▸ **Assignment**
Begin at the line below that has "are independent: filtering" and stop after the line that has "(questions : list Question)". Please restate only those lines, word for word.

** Opening Exercise data block **

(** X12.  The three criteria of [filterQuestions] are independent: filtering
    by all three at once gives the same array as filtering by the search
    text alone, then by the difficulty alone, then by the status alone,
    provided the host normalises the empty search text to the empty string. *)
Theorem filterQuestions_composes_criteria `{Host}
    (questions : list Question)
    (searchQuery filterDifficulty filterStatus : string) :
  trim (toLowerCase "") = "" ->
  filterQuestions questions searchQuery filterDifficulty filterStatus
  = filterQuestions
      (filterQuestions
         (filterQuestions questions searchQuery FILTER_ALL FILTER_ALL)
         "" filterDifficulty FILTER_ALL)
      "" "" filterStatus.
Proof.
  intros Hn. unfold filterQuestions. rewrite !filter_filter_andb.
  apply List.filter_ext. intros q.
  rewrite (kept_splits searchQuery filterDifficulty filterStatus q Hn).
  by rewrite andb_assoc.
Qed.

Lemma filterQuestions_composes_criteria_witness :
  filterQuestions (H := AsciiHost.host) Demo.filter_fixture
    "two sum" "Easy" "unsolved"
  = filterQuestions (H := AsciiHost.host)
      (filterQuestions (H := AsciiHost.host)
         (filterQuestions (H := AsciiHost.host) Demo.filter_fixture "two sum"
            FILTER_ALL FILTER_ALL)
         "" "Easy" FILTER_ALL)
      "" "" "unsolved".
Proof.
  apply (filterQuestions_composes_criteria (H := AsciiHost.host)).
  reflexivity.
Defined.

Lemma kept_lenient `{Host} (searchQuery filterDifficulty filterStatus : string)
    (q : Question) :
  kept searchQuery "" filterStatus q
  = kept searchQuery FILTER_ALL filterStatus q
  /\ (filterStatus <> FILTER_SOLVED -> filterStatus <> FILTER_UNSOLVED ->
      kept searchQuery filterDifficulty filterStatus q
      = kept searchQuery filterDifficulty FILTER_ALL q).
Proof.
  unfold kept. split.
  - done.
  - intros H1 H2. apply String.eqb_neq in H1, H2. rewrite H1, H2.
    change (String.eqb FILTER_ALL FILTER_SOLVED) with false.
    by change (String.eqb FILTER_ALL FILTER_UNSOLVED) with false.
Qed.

** Closing Exercise data block **
** Opening Exercise data block **

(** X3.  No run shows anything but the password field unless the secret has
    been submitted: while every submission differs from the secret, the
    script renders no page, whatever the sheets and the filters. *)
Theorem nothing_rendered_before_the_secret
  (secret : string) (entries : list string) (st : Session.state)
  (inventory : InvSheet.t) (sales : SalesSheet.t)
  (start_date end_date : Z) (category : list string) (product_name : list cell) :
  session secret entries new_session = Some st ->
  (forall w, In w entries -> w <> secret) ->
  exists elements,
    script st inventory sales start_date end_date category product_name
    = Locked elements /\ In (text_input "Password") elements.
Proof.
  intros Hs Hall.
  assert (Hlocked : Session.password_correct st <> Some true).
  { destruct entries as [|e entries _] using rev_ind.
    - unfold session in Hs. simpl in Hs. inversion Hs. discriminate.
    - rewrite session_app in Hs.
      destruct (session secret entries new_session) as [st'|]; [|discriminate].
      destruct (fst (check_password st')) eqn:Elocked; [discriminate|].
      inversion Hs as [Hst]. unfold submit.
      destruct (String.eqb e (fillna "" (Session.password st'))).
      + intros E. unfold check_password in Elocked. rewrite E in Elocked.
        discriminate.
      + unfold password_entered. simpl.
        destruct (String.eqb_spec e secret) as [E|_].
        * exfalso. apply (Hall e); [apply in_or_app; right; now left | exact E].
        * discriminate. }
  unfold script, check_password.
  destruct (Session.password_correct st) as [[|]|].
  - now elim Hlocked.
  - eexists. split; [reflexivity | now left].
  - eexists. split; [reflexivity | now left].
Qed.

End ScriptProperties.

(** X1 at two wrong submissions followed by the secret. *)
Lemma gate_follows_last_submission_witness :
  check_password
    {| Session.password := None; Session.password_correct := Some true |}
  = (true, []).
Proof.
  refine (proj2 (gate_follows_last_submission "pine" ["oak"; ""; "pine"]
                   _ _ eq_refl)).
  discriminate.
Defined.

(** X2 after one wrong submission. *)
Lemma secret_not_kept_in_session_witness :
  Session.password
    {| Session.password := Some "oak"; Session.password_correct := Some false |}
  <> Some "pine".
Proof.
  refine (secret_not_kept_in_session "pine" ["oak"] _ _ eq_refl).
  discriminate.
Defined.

** Closing Exercise data block **

▸ **Worked solution**
(** X12.  The three criteria of [filterQuestions] are independent: filtering
    by all three at once gives the same array as filtering by the search
    text alone, then by the difficulty alone, then by the status alone,
    provided the host normalises the empty search text to the empty string. *)
Theorem filterQuestions_composes_criteria `{Host}
    (questions : list Question)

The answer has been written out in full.